In a time ravaged by large scale violence and unending terror where nothing seems more promising and urgent than to be reminded of another possibility: the path of non-violent struggle for justice exemplified by Mahatma Gandhi continues to be the subject of enduring relevance and interest as it evident in the interest and passion generated by popular movie, Lage Raho Munnabhai. Gandhigiri is gradually entering into popular imagination and academic discourses. His writings, running into more than one hundred volumes contains wide range of views on different range of writings – comparative, expository, biographical, hagiographical and dialogical – has appeared on Gandhi.

Mohandas Karamchand Gandhi, described variously as the 'father of the nation', 'Mahatma', apostle of non-violence", and then disparagingly by his detractors as 'the half-naked fakir', Mr. Gandhi as Jinnah insisted and later 'Maulana Gandhi' as the Hindu right sneeringly called him instead of Mahatma, was quite simply addressed as 'Bapu' by his followers. He devoted his life to truth, non-violence and the promotion of communal harmony. Ironically, he fell to the bullet of an assassin-a violent death at the hands of a Hindu Fundamentalist man who harboured hatred and malice.

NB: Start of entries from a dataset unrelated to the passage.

Lemma post_arrives path b : http_token path -> free_of NUL b -> free_of NUL path ->
  Z.of_nat (String.length (message_text (post path b))) < BUFFER_SIZE ->
  request_arrives (post path b) [PeerClosed] (demo_request path b) "POST" path "HTTP/1.1" demo_date.
Proof.
  intros Hp Hb Hn Hl. split.
  - split_and!; by vm_compute.
  - done.
  - by vm_compute.
  - destruct Hp as (? & ? & ?). split; [|constructor|constructor|done].
    cbn [headerLine post set_body set_headerLine]. rewrite !free_of_app.
    split; split_and!; try done; by vm_compute.
  - by split.
  - reflexivity.
  - split; [by vm_compute|cbn; lia].
  - right. by eexists.
  - exists [message_text (post path b)]. split; [|done]. split; [symmetry; apply app_nil_s|].
    apply Forall_singleton. split; [|done]. intros E. apply (f_equal String.length) in E.
    unfold message_text, message_head in E. rewrite !length_app_s in E. cbn in E. lia.
Qed.

Local Abbreviation routes := (rest_routes (M:=gmap Z) demo_net 3 0 demo_p1).

Lemma rest_bootPartition_witness :
  exists st', serve_connection 3 demo_date routes (demo_request "/bootPartition" "/dev/mmcblk0p6") = Ok true st' /\
    files st' = partial_alter (fun v => stored [] ("/dev/mmcblk0p6" +:+ NL) v) DEFAULT_BOOT_PARTITION_FILE demo_files /\
    trace st' = [] /\ objects st' = {[ 0%nat := demo_p1 ]} /\
    sent (connection st') = answer_text 200 "OK" ("Successfully set default partition to /dev/mmcblk0p6" +:+ NL +:+ NL) demo_date.
Proof.
  assert (Hreq : request_arrives (post "/bootPartition" "/dev/mmcblk0p6") [PeerClosed]
      (demo_request "/bootPartition" "/dev/mmcblk0p6") "POST" "/bootPartition" "HTTP/1.1" demo_date)
    by (apply post_arrives; [by split_and!; vm_compute|by vm_compute..]).
  destruct (rest_bootPartition (M:=gmap Z) demo_net 0 demo_p1 3 _ _ _ demo_date Hreq ltac:(by vm_compute))
    as (st' & E & Hf & Ht & Ho & Hs).
  exists st'. split_and!; [exact E|exact Hf|exact Ht|exact Ho|]. rewrite Hs. vm_compute. reflexivity.
Defined.

Lemma rest_refused_witness :
  serve_connection 3 demo_date routes (demo_request "/shutdown" "")
  = Ok true (with_socket (mkSocket [PeerClosed] (answer_text 404 "Not Found" "Not found" demo_date) [])
               (demo_request "/shutdown" "")).
Proof.
  apply (rest_refused demo_net 0 demo_p1 3 (post "/shutdown" "") [PeerClosed]
           (demo_request "/shutdown" "") "POST" "/shutdown" "HTTP/1.1" demo_date).
  - apply post_arrives; [by split_and!; vm_compute|by vm_compute..].
  - right. right. apply (bool_decide_eq_false (_ ∈ _)). vm_compute. reflexivity.
Defined.

(** Without a default partition the machine stays up. *)
Lemma rest_reboot_witness :
  let t := answer_text 200 "OK" ("Reboot into default partition now" +:+ NL) demo_date in
  serve_connection 3 demo_date routes (demo_request "/reboot" "")
  = Ok true (with_socket (mkSocket [PeerClosed] (t +:+ t) []) (demo_request "/reboot" "")).
Proof.
  intros t.
  refine (eq_trans (rest_reboot demo_net 0 demo_p1 3 (post "/reboot" "") [PeerClosed] (demo_request "/reboot" "") demo_date
    false (with_socket (mkSocket [PeerClosed] t []) (demo_request "/reboot" "")) _ _) _).
  - apply post_arrives; [by split_and!; vm_compute|by vm_compute..].
  - vm_compute. reflexivity.
  - reflexivity.
Defined.

(** ** Installing *)

Lemma write_partitions_plan_witness :
  exists b w' l, write_partitions [0%nat] (demo_world idle) = Ok b w' /\
    trace w' = ([] ++ l)%list /\ writes ([], demo_files) [demo_p1] b l.
Proof.
  apply (write_partitions_plan [0%nat] [demo_p1] (demo_world idle)).
  - repeat constructor; by intros ?%elem_of_nil.
  - repeat constructor.
Defined.

(** The installation of a system whose only partition cannot be formatted. *)
Definition demo_os : OSData := mkOS "" "" "Demo" "" "" "" ["http://pi/boot.tar.xz"]%string true true None [0%nat] "".
Definition value {S A} (d : A) (o : outcome S A) : A := match o with Ok a _ => a | _ => d end.
Definition state {S A} (d : S) (o : outcome S A) : S := match o with Ok _ s => s | _ => d end.
Definition w0 : World := demo_world idle.
Definition im0 : InstallManager (M:=gmap Z) := newInstallManager 122880 65534 15523840 (objects w0).
Definition planned_run : outcome World (bool * InstallManager (M:=gmap Z)) :=
  plan_step (prepareImage number contains_ci (planner_view demo_os)) im0 w0.
Definition im1 : InstallManager (M:=gmap Z) := (value (false, im0) planned_run).2.
Definition partitioned : outcome World bool := partitionSDCard demo_p1 im1 (state w0 planned_run).
Definition written : outcome World (bool * list QVariant) := writeImage demo_os [] (state w0 partitioned).

Lemma installOS_ignores_writing_witness :
  (value (true, []) written).1 = false /\
  exists w4, installOS demo_p1 demo_os im0 w0 = Ok true w4 /\ last (trace w4) = Some SyncDisks.
Proof.
  split; [vm_compute; reflexivity|].
  apply (installOS_ignores_writing demo_p1 demo_os im0 im1 w0 (state w0 planned_run) (state w0 partitioned)
           (state w0 written) false [] 0%nat [] (default demo_p1 (objects (state w0 written) !! 0%nat))).
  - vm_compute. reflexivity.
  - vm_compute. reflexivity.
  - vm_compute. reflexivity.
  - reflexivity.
  - vm_compute. reflexivity.
Defined.

Lemma parsePartitionInfo_partitions_witness :
  exists text w1 l qs,
    downloadRessource demo_net 3 "http://pi/p.json" w0 = Ok text w1 /\
    parseEntry as_list (parseJson text) "partitions" false = (true, Some l) /\
    (length (A:=string) [] <= length l)%nat /\
    [""%string] = ([] ++ repeat ""%string (length l - length (A:=string) []))%list /\
    [1%nat] = ([] ++ qs)%list /\
    made 0 w1 (state w0 (parsePartitionInfo demo_net 3 0 "http://pi/p.json" emptyOS w0)) qs l [""%string].
Proof.
  apply (parsePartitionInfo_partitions demo_net 3 0 "http://pi/p.json" emptyOS w0
           (set_tarballs [""%string] [1%nat] emptyOS)
           (state w0 (parsePartitionInfo demo_net 3 0 "http://pi/p.json" emptyOS w0))).
  vm_compute. reflexivity.
Defined.

Lemma setup_table_layout_witness :
  exists s, setup_table 8192 114686 =
      number 8192 +:+ "," +:+ number 114686 +:+ ",0E" +:+ NL +:+ number (8192 + 114686) +:+ ",,E" +:+ NL +:+
      "0,0" +:+ NL +:+ "0,0" +:+ NL +:+
      number s +:+ "," +:+ number SETTINGS_PARTITION_SIZE +:+ ",L" +:+ NL /\
    8192 + 114686 + PARTITION_GAP <= s < 8192 + 114686 + PARTITION_GAP + PARTITION_ALIGNMENT /\
    s mod PARTITION_ALIGNMENT = 0 /\ rescue_start 8192 mod 2048 = 0 /\ 2048 <= rescue_start 8192.
Proof. apply (setup_table_layout 8192 114686); vm_compute; done. Defined.

(** ** Booting an installed system *)

Definition installed_world : World :=
  set_files (<[INSTALLED_OS_FILE := "[1]"%string]>
    (<[DEFAULT_BOOT_PARTITION_FILE := "/dev/mmcblk0p6"%string]> demo_files)) (demo_world idle).
Definition mounted_run : outcome World bool := mountSettingsPartition installed_world.
Definition decided_run : outcome World (bool * bool) :=
  (pwhen (value true mounted_run) emit_finished;; bootCheck ["recovery"%string] true) (state installed_world mounted_run).
Definition boot_run : outcome World bool :=
  run (M:=gmap Z) demo_net 3 0 demo_p1 (fun _ => []) ["recovery"%string] [] [] installed_world.

Lemma boot_leaves_card_witness :
  boot_run = Ok false (state installed_world boot_run) /\
  exists l, trace (state installed_world boot_run) = ([] ++ l)%list /\ Forall boot_action l /\
    offline installed_world (state installed_world boot_run).
Proof.
  split; [vm_compute; reflexivity|].
  apply (boot_leaves_card (M:=gmap Z) demo_net 3 0 demo_p1 (fun _ => []) ["recovery"%string] [] [] installed_world
           true (state installed_world mounted_run) true (state installed_world decided_run) false
           (state installed_world boot_run)).
  - vm_compute. reflexivity.
  - vm_compute. reflexivity.
  - vm_compute. reflexivity.
Defined.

The life of Mahatma Gandhi is abundantly documented; perhaps no life in any period has been more so. Certainly it was an extraordinary life, fusing, as it did ancient Hindu religion and culture and modern revolutionary ideas about politics and society. There are at present about four hundred biographies of Gandhi, yet, as Jawaharlal Nehru once observed "no man can write a real life of Gandhi, unless he is as big as Gandhi," In Nehru's view, the best that anyone could hope to do was to conjure up some pictures of that life: "Many pictures rise in my mind of this man, whose eyes were often full of laughter and yet were pools of infinite sadness. But the picture that is dominant and most significant is as I saw him marching, staff in hand, to Dandi on the salt march in 1930; here was the pilgrim on his quest of truth, quiet, peaceful, determined and fearless, who could continue the quest and pilgrimage, regardless of consequences." Leaving aside the riddle of who but Gandhi could write his "real life," the writer's task would have to be to discover and truthfully portray the heroic but human pilgrim amid the myths that began proliferating around him when he started his quest and that have inevitably become more numerous because the quest ended in martyrdom. In fact, the very core of Gandhi's thought, presented and developed in tens of thousand of his writings and speeches-his search for God through celibacy and cleanliness, through mastery of all human needs and functions, mental and bodily, and through insistence on personal hygiene and public sanitation-has been obscured by mythologies fearful of debasing and sensationalizing their martyred hero. Perhaps because Indians rely for information more on the spoken than on the written word, and because they still live close to the soil.

The leitmotif of the book promises and promotes a fruitful dialogue with a creative and original thinker whose ideas and practices deserve more than either adoration or dismissal.

The periodic reassessment and reappraisal of the value of what we have inherited from thinkers living and dead is always undertaken from the vantage-point of our own time and circumstance. We reappraise in the light of problems we encounter or choose to emphasize. And we do so with some sense of where we, as students of political theory, have been and hope to go.

To supply any sort of forecast for the future direction and condition of political theory is always dangerous, if only because predictions about changing human thoughts, actions, and practices are notoriously unreliable and almost always precarious. One need not be a Hegelian to appreciate the point of Hegel's warning about the dangers inherent in attempting to go beyond the world one knows and inhabits. Whatever happens, every individual is a child of his tome; so philosophy too is its own time apprehended in thought. It is just as absurd to fancy that a philosophy can transcend its contemporary world it is to fancy that an individual can overleap his own age, jump over Rhodes. If has theory really goes beyond the world as it is and he builds an ideal one as it ought to be, that world exists indeed, but only in his opinions, an unsubstantial element where anything may, in fancy, be built.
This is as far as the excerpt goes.